La democracia de Silvio
Escribir sobre Berlusconi obliga a entrar en el terreno de la bufonada. Porque de eso sabe mucho el ex jefe de Gobierno italiano, que a sus 71 años no tiene reparo en fotografiarse con una gran hucha para recoger fondos para su nuevo partido. Quiere llamarlo algo así como Partido del Pueblo de la Libertad en sustitución de ese producto de mercadeo (Forza Italia) con el que sorprendentemente llegó a gobernar por dos veces con no pocos problemas judiciales por los conflictos de interés de su emporio.
Ahora busca una tercera, pero sus socios de la coalición conservadora -la Alianza Nacional de Fini y los democristianos de Cassini- no aplauden su proyecto. Tampoco la Liga Norte de Bossi. Le sugieren que negocie con la coalición gobernante de centro-izquierda de Prodi la reforma de la ley electoral -de la que él es el padre y el gran causante del actual caos político italiano- y luego precipite la caída del primer ministro y las elecciones anticipadas. Pero Il Cavaliere no acepta consejos. Se escucha a sí mismo mientras la legión de aduladores le repiten "¡Silvio, qué grande eres!". Si Walter Veltroni y Prodi arrastran cuatro millones de personas para votar el nacimiento del Partido Democrático, él asegura que ha recogido ya cerca de ocho millones de firmas para presionar al Professore a dimitir. ¿Qué importa que haya un Parlamento? Él prefiere la democracia directa, plebiscitaria, aquella en la que lo mismo le piden que vuelva a Palazzo Chigi como jefe del Gobierno que fichar a Ronaldinho para su querido Milan.

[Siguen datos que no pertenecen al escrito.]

(* ===== verification/SettingsService.v ===== *)
(** * System settings

    [service/system_settings.go] and [repository/system_settings.go]: the overrides of the
    configuration in the database, with a revision, saved and polled by any number of Hubs.
    The JSON document of a row is the map the decoder gives, [None] when it is no object; the
    details of an audit row are a record.  Revisions are unbounded. *)

From stdpp Require Import pretty.
From S2P Require Import Prelude GoStrings Text Wire Secrets Json Settings.

(** ** The database *)

Definition document : Type := gmap string string.
Record row := MkRow { revision : Z; overrides : option document }.
(** Of a change: the values before and after, and whether there was and is an override. *)
Record change := MkChange { ch_key : string; ch_before : value; ch_after : value; ch_was : bool; ch_is : bool }.
Record audit := MkAudit { au_revision : Z; au_changes : list change; au_recovery : option (Z * string) }.
Record db := MkDB { stored : option row; audits : list audit }.
Definition first_row : row := MkRow 1 (Some ∅).

(** [Load]: the row, made when there is none. *)
Definition LoadRow (d : db) : db * row :=
  match stored d with Some r => (d, r) | None => (MkDB (Some first_row) (audits d), first_row) end.

(** What becomes of a transaction: it commits, it fails, or it commits and the answer is lost. *)
Inductive fate := Commits | Fails | AnswerLost.
#[export] Instance fate_eq_dec : EqDecision fate.
Proof. solve_decision. Defined.
Inductive save_err := Conflict | InvalidSettings (key : option string) | NotConfirmed | StoreFailed.
(** [Save]. *)
Definition SaveRow (d : db) (expected : Z) (r : row) (a : audit) (f : fate) : db * option save_err :=
  match f with
  | Fails => (d, Some StoreFailed)
  | _ =>
      if match stored d with Some r => revision r =? expected | None => false end
      then (MkDB (Some r) (a :: audits d), match f with AnswerLost => Some StoreFailed | _ => None end)
      else (d, Some Conflict)
  end.

(** ** The service *)

Record Service := MkService {
  base : Config; boot : Config; runtime : Config; sv_revision : Z; sv_overrides : document; recovery : option (Z * string) }.
Record SettingsUpdate := MkUpdate { up_revision : Z; up_values : document; up_confirm : bool }.

Definition encode_value (v : value) : string :=
  match v with VString s => json_string s | VBool b => if b then "true" else "false" | VInt z => FormatInt z end.
Definition is_null (raw : string) : bool := bool_decide (TrimSpace raw = "null").
(** The overrides with those of a request set, or removed. *)
Definition patch (current request : document) : document := filter (fun kv => is_null kv.2 = false) request ∪ (current ∖ request).
(** The values as they are in effect. *)
Definition canonical (desired : Config) (values : document) : document :=
  map_imap (fun key raw => Some (match find_setting key with Some d => encode_value (SettingValue desired d) | None => raw end)) values.
Definition error_key (e : settings_err) : string :=
  match e with Invalid key => key | ParseErrors keys => default "overrides" (head (elements keys)) end.

Section service.
Context (Parse : string -> option URL) (unquote : string -> option string).
Abbreviation MergeSettings := (MergeSettings Parse unquote).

Todo es un exceso en la personalidad de sua emittenza. Tan pronto insulta a un eurodiputado alemán tildándole de jefe de campo de concentración como canta a dúo una canción napolitana en su formidable villa de la Costa Esmeralda convertida en una especie de Disneylandia en una fiesta de despedida del verano. O se queda prendado de una modelo, con la que se iría al fin del mundo, lo que provoca una carta pública irritada de su mujer. Berlusconi es una excepción en el mundo gris de los políticos. Pero sus actos no son admirables. Al contrario. Rayan en el abuso, en la ilegalidad. Si no fuera por los daños que produce y porque la política es algo más serio, le daríamos las gracias por lo mucho que nos hace reír.